> [How to complete this task]:
Below are some entries. Repeat exactly the lines from the one with "(** The zero [time.Time]. *)" through the one with "true), <[key := age]> l)", and only those.

——

(* ===== verification/NodeTrackers.v ===== *)
(** * What the daemon remembers of its nodes ([internal/daemon]: node_stall.go, reboot.go, readiness_log.go)

    Four logs keyed by "cluster/node" (or cluster): when a node stopped answering,
    which stalls were reported, reboots seen in the boot time the machine API
    reports, and how long Kubernetes has been unready.  Status requests run
    concurrently, so the reboot log is a protocol: a probe is begun, runs outside the
    lock, and is completed in any order, possibly after the node was forgotten. *)

From stdpp Require Import base list gmap strings relations.
From Stdlib Require Import Ascii ZArith Lia.
From S2P Require Import Prelude GoStrings Cluster NodePhase.

Local Open Scope Z_scope.

(** The zero [time.Time]. *)
Definition zero_time : Z := 0.

Definition nodeKey (clusterName nodeName : string) : string := (clusterName +:+ "/" +:+ nodeName)%string.

Definition forgetPrefix {V} (entries : gmap string V) (prefix : string) : gmap string V :=
  filter (fun kv => has_prefix kv.1 prefix = false) entries.

(** ** Silence *)

Record nodeReachability := mkReach { answered : bool; since : Z }.

Abbreviation reachabilityLog := (gmap string nodeReachability) (only parsing).

Definition observe_reachability (key : string) (phase : Phase) (now : Z) (l : reachabilityLog) : option Z * reachabilityLog :=
  match phase with
  | PhaseStopped | PhaseSuspended => (None, delete key l)
  | PhaseUnreachable =>
      let entry := default (mkReach false zero_time) (l !! key) in
      if negb (answered entry) then (None, l)
      else if since entry =? zero_time then (Some now, <[key := mkReach (answered entry) now]> l)
      else (Some (since entry), l)
  | _ => (None, <[key := mkReach true zero_time]> l)
  end.

(** ** Stalls *)

Abbreviation stallLog := (gmap string Z) (only parsing).

(** crossed, age before the recovery, was stalled *)
Definition observe_stall (key : string) (stalled : bool) (age : Z) (l : stallLog) : (bool * Z * bool) * stallLog :=
  match stalled, l !! key with
  | true, None => ((true, 0, false), <[key := age]> l)
  | true, Some _ => ((false, 0, true), <[key := age]> l)
  | false, Some previous => ((false, previous, true), delete key l)
  | false, None => ((false, 0, false), l)
  end.

(** ** Reboots *)

Definition rebootNoticeTTL : Z := 15 * minute.

Record rebootObservation := mkReboot { BootTime : Z; RebootedAt : Z }.
Record rebootProbe := mkRebootProbe { rp_key : string; rp_generation : Z; rp_seq : Z }.
Record rebootState := mkRebootState { rs_observation : rebootObservation; rs_generation : Z; rs_nextSeq : Z; rs_appliedSeq : Z }.

Definition no_reboot : rebootObservation := mkReboot 0 zero_time.
Definition fresh_reboot : rebootState := mkRebootState no_reboot 0 0 0.

Abbreviation rebootLog := (gmap string rebootState) (only parsing).

Definition beginObserve (key : string) (l : rebootLog) : rebootProbe * rebootLog :=
  let state := default fresh_reboot (l !! key) in
  let seq := wrapu 64 (rs_nextSeq state + 1) in
  (mkRebootProbe key (rs_generation state) seq,
   <[key := mkRebootState (rs_observation state) (rs_generation state) seq (rs_appliedSeq state)]> l).

(** observation, previous boot time, changed, applied *)
Definition completeObserve (probe : rebootProbe) (bootTime now : Z) (l : rebootLog)
    : (rebootObservation * Z * bool * bool) * rebootLog :=
  match l !! rp_key probe with
  | None => ((no_reboot, 0, false, false), l)
  | Some state =>
      if negb (rp_generation probe =? rs_generation state) || (rp_seq probe <? rs_appliedSeq state) || (bootTime =? 0)
      then ((no_reboot, 0, false, false), l)
      else
        let previous := rs_observation state in
        let put (o : rebootObservation) :=
          <[rp_key probe := mkRebootState o (rs_generation state) (rs_nextSeq state) (rp_seq probe)]> l in
        if BootTime previous =? 0 then
          let o := mkReboot bootTime zero_time in ((o, 0, false, true), put o)
        else if BootTime previous =? bootTime then ((previous, BootTime previous, false, true), put previous)
        else let o := mkReboot bootTime now in ((o, BootTime previous, true, true), put o)
  end.

Definition current (key : string) (now : Z) (l : rebootLog) : option rebootObservation :=
  match l !! key with
  | None => None
  | Some state =>
      let o := rs_observation state in
      if (RebootedAt o =? zero_time) || (rebootNoticeTTL <=? now - RebootedAt o) then None else Some o
  end.

Definition forget_state (state : rebootState) : rebootState :=
  mkRebootState no_reboot (wrapu 64 (rs_generation state + 1)) (rs_nextSeq state) 0.

Definition forget_reboot (key : string) (l : rebootLog) : rebootLog :=
  <[key := forget_state (default fresh_reboot (l !! key))]> l.

Definition forgetPrefix_reboot (prefix : string) (l : rebootLog) : rebootLog :=
  map_imap (fun key state => Some (if has_prefix key prefix then forget_state state else state)) l.

Definition forgetAll_reboot (l : rebootLog) : rebootLog := forget_state <$> l.

(** ** Kubernetes readiness *)

Record unreadyRun := mkRun { run_since : Z; run_last : Z }.
Abbreviation readinessLog := (gmap string unreadyRun) (only parsing).

Definition unreadyRunAbandonWindow : Z := 10 * minute.

Definition observe_readiness (name : string) (ready : bool) (now : Z) (l : readinessLog) : option Z * readinessLog :=
  if ready then (None, delete name l)
  else
    let start :=
      match l !! name with
      | None => now
      | Some run => if (unreadyRunAbandonWindow <? now - run_last run) || (now <? run_since run) then now else run_since run
      end in
    (Some start, <[name := mkRun start now]> l).

(** ** The server's trackers *)

Record Trackers := mkTrackers {
  vmStarts : gmap string (gmap string Z);
  reachability : reachabilityLog;
  stalls : stallLog;
  reboots : rebootLog;
  readiness : readinessLog
}.

Definition recordVMStart (clusterName nodeName : string) (now : Z) (t : Trackers) : Trackers :=
  let key := nodeKey clusterName nodeName in
  let nodes := default ∅ (vmStarts t !! clusterName) in
  mkTrackers (<[clusterName := <[nodeName := now]> nodes]> (vmStarts t)) (delete key (reachability t)) (delete key (stalls t))
    (forget_reboot key (reboots t)) (readiness t).

Definition forgetNode (clusterName nodeName : string) (t : Trackers) : Trackers :=
  let key := nodeKey clusterName nodeName in
  let starts :=
    match vmStarts t !! clusterName with
    | None => vmStarts t
    | Some nodes => let nodes := delete nodeName nodes in
                    if decide (nodes = ∅) then delete clusterName (vmStarts t) else <[clusterName := nodes]> (vmStarts t)
    end in
  mkTrackers starts (delete key (reachability t)) (delete key (stalls t)) (forget_reboot key (reboots t)) (readiness t).

Definition forgetCluster (clusterName : string) (t : Trackers) : Trackers :=
  let prefix := (clusterName +:+ "/")%string in
  mkTrackers (delete clusterName (vmStarts t)) (forgetPrefix (reachability t) prefix) (forgetPrefix (stalls t) prefix)
    (forgetPrefix_reboot prefix (reboots t)) (delete clusterName (readiness t)).

Definition forgetAllNodeTracking (t : Trackers) : Trackers := mkTrackers ∅ ∅ ∅ (forgetAll_reboot (reboots t)) ∅.

Definition vmStartedAt (clusterName nodeName : string) (t : Trackers) : option Z :=
  nodes ← vmStarts t !! clusterName; nodes !! nodeName.

(** *** Observations of a status request *)

Definition nodeStallThreshold : Z := 3 * minute.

——

> [Task solution]:
(** The zero [time.Time]. *)
Definition zero_time : Z := 0.

Definition nodeKey (clusterName nodeName : string) : string := (clusterName +:+ "/" +:+ nodeName)%string.

Definition forgetPrefix {V} (entries : gmap string V) (prefix : string) : gmap string V :=
  filter (fun kv => has_prefix kv.1 prefix = false) entries.

(** ** Silence *)

Record nodeReachability := mkReach { answered : bool; since : Z }.

Abbreviation reachabilityLog := (gmap string nodeReachability) (only parsing).

Definition observe_reachability (key : string) (phase : Phase) (now : Z) (l : reachabilityLog) : option Z * reachabilityLog :=
  match phase with
  | PhaseStopped | PhaseSuspended => (None, delete key l)
  | PhaseUnreachable =>
      let entry := default (mkReach false zero_time) (l !! key) in
      if negb (answered entry) then (None, l)
      else if since entry =? zero_time then (Some now, <[key := mkReach (answered entry) now]> l)
      else (Some (since entry), l)
  | _ => (None, <[key := mkReach true zero_time]> l)
  end.

(** ** Stalls *)

Abbreviation stallLog := (gmap string Z) (only parsing).

(** crossed, age before the recovery, was stalled *)
Definition observe_stall (key : string) (stalled : bool) (age : Z) (l : stallLog) : (bool * Z * bool) * stallLog :=
  match stalled, l !! key with
  | true, None => ((true, 0, false), <[key := age]> l)
  | true, Some _ => ((false, 0, true), <[key := age]> l)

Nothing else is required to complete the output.